| EXERCISE AIM |
In the listing below, find each line holding "apply" and copy it.

| DATA TO EXAMINE |
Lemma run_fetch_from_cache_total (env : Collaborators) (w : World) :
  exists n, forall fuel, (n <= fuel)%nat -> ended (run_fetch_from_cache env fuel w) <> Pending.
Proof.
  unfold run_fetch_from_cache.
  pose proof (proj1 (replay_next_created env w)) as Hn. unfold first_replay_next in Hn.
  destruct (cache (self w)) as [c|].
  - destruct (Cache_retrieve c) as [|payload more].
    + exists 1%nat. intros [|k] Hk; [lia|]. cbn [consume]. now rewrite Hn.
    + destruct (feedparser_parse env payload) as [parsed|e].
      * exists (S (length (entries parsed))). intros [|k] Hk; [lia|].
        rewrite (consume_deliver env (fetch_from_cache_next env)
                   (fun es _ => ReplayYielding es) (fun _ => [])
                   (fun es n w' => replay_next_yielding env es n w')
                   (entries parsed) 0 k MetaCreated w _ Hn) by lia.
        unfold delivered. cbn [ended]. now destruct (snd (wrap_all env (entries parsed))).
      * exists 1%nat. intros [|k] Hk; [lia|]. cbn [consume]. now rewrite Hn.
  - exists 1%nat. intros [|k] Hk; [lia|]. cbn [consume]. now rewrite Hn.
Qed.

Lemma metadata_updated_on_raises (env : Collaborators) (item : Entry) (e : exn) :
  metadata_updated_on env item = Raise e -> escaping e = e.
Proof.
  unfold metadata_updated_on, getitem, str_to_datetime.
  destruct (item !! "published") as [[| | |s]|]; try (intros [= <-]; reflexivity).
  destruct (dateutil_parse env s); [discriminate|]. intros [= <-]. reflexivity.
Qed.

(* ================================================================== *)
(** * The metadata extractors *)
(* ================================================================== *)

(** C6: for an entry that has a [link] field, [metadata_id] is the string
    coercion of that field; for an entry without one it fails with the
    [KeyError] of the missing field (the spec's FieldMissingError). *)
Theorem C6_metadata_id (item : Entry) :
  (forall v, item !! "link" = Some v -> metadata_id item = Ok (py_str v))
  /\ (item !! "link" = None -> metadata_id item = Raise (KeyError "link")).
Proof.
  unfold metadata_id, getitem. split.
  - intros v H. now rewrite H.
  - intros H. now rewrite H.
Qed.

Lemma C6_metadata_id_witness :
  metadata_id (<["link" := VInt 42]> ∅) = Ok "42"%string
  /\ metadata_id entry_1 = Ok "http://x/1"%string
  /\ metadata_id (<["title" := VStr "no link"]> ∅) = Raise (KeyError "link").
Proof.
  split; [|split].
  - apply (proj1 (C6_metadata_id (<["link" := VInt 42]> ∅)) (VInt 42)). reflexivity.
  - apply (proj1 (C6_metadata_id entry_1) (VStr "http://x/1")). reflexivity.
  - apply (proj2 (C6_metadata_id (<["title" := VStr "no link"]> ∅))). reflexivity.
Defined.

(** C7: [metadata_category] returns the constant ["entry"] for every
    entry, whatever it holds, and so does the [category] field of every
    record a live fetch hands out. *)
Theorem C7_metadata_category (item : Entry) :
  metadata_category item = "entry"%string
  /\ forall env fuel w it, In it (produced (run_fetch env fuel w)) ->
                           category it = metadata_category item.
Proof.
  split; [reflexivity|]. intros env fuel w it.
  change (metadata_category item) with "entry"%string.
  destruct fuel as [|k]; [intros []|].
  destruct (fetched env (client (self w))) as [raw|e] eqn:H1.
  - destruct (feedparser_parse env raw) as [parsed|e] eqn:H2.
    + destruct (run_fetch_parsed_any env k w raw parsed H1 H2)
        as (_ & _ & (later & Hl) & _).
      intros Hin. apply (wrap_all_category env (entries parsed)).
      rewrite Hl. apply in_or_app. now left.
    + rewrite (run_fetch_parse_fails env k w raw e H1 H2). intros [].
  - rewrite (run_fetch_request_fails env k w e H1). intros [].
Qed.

| SOLUTION FOR THIS PROBLEM |
  - apply (proj1 (C6_metadata_id (<["link" := VInt 42]> ∅)) (VInt 42)). reflexivity.
  - apply (proj1 (C6_metadata_id entry_1) (VStr "http://x/1")). reflexivity.
  - apply (proj2 (C6_metadata_id (<["title" := VStr "no link"]> ∅))). reflexivity.
      intros Hin. apply (wrap_all_category env (entries parsed)).
      rewrite Hl. apply in_or_app. now left.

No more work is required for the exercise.